Thanks for this, I would love to hear more similar stories from other people.

In our case, we are still trying to be perfectionists and maintain >300 in-house .deb packages and several hundreds of hand-builded cpan packages as well.
Actually, in our case our "application" consists of many various scripts and daemons, working on different hosts and clusters, so it is impossible to pack everything in one package anyway.

I've been dreaming for a long time about fully-automated cpan-to-deb (and cpan-to-rpm) buildfarm which would build all cpan modules for every popular distribution. Actually, several of us from moscow-pm group tried to hack one recently, but nobody had enough cpan/debian toolchain experience to make it work yet. I wonder if we should ask for community help with it...

Re:Thanks

brother on 2010-07-20T12:25:10
<p>I have just given up handling dependencies with one debian package per cpan distribution.

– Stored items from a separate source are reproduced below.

(* ===== verification/InFlight.v ===== *)
(** * Requests in flight ([src/core/gateway/in_flight_requests.py])

    The tracker that protects models in use from eviction and counts requests
    per gateway and capacity key.  What a request is labelled with for the
    admin view ([request_inflight_meta.py]) is opaque data here. *)
From stdpp Require Import base gmap sets list strings sorting relations.
From Stdlib Require Import ZArith QArith Lia.
From S2P Require Import Prelude PyFloat.
Open Scope Z_scope.

(** [(gateway_id, endpoint_category, compute_type)] *)
Notation CapacityKey := (string * string * string)%type.

Section Tracker.
Context {Meta : Type}.

Record InFlightRequestTracker := mkTracker {
  in_flight_requests : gmap string (gset string);
  gateway_by_request_id : gmap string string;
  request_routing_keys : gmap string string;
  request_capacity_keys : gmap string CapacityKey;
  inflight_by_capacity_key : gmap CapacityKey Z;
  request_timestamps : gmap string Q;
  request_meta : gmap string Meta
}.

Definition new_tracker : InFlightRequestTracker := mkTracker ∅ ∅ ∅ ∅ ∅ ∅ ∅.

Definition requests_of (t : InFlightRequestTracker) (gateway_id : string) : gset string :=
  get_or ∅ (in_flight_requests t !! gateway_id).

(** ** Operations *)

Definition register_gateway (gateway_id : string) (t : InFlightRequestTracker) : InFlightRequestTracker :=
  match in_flight_requests t !! gateway_id with
  | Some _ => t
  | None => mkTracker (<[gateway_id := ∅]> (in_flight_requests t)) (gateway_by_request_id t)
              (request_routing_keys t) (request_capacity_keys t) (inflight_by_capacity_key t)
              (request_timestamps t) (request_meta t)
  end.

Definition track_request (gateway_id request_id routing_key : string) (meta : Meta) (now : Q)
    (t : InFlightRequestTracker) : InFlightRequestTracker :=
  mkTracker (<[gateway_id := {[request_id]} ∪ requests_of t gateway_id]> (in_flight_requests t))
            (<[request_id := gateway_id]> (gateway_by_request_id t))
            (<[request_id := routing_key]> (request_routing_keys t))
            (request_capacity_keys t) (inflight_by_capacity_key t)
            (<[request_id := now]> (request_timestamps t))
            (<[request_id := meta]> (request_meta t)).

For some time I have thought about how to build a bundle in the most maintainable way.

<p>My current solution is to build a quite clean chroot of Debian Lenny and then use cpanm to install some modules in /usr/local and as the last step I'm making a package with everything in /usr/local. The chroot is build with:

# debootstrap --arch amd64 --variant=buildd --include=cdbs,libwww-perl lenny /mnt http://ftp.se.debian.org/debian/

And then I have a simple Makefile installing everything needed:

#!/usr/bin/make

build:
PERL_MM_USE_DEFAULT=1 perl -MCPAN -e 'CPAN::Shell->install("App::cpanminus")'
cpanm Moose AnyEvent JSON:XS Yadda:Yadda:Yadda

install:
install -d $(DESTDIR)/usr/local
cp -a /usr/local/* $(DESTDIR)/usr/local

For the cpan-to-deb buildfarm, have you looked at Jos Boumans' work with http://debian.pkgs.cpan.org/ (No, I don't considder CPANPLUS::Dist::Deb as good as the packages generated by dh_make-perl and the Debian Perl Group - but it might be a good place to start)
Re:Thanks

Alias on 2010-07-21T01:35:12

We have something similar of course, web cluster + application server + integration server + internal web server, but we've found that it's easier to just deploy the whole project to all the servers, and only start up the parts that are relevant.
For example, the internal and external websites share the same web application code, but the controllers and dispatch paths are only loaded into memory if that "profile" is enabled in configuration for that server.
So while the public facing web servers do theoretically have all the application server and internal website code on them, we can be sure they will never be loaded and run.
That said, we aren't a public facing website and we're just a front end to an ERP monstrosity sitting behind us, so we can take some minor liberties in that regard.

cpan mirror

spazm on 2010-07-21T17:34:23

Thank you for this look into your process. It is great to hear how different companies do this internally. I hosted a discussion on this at LA.pm and was surprised by the variety.

How do you maintain your CPAN mirror? What is your process for verifying that updated modules are needed or allowed? How do you mark packages you do not want to update?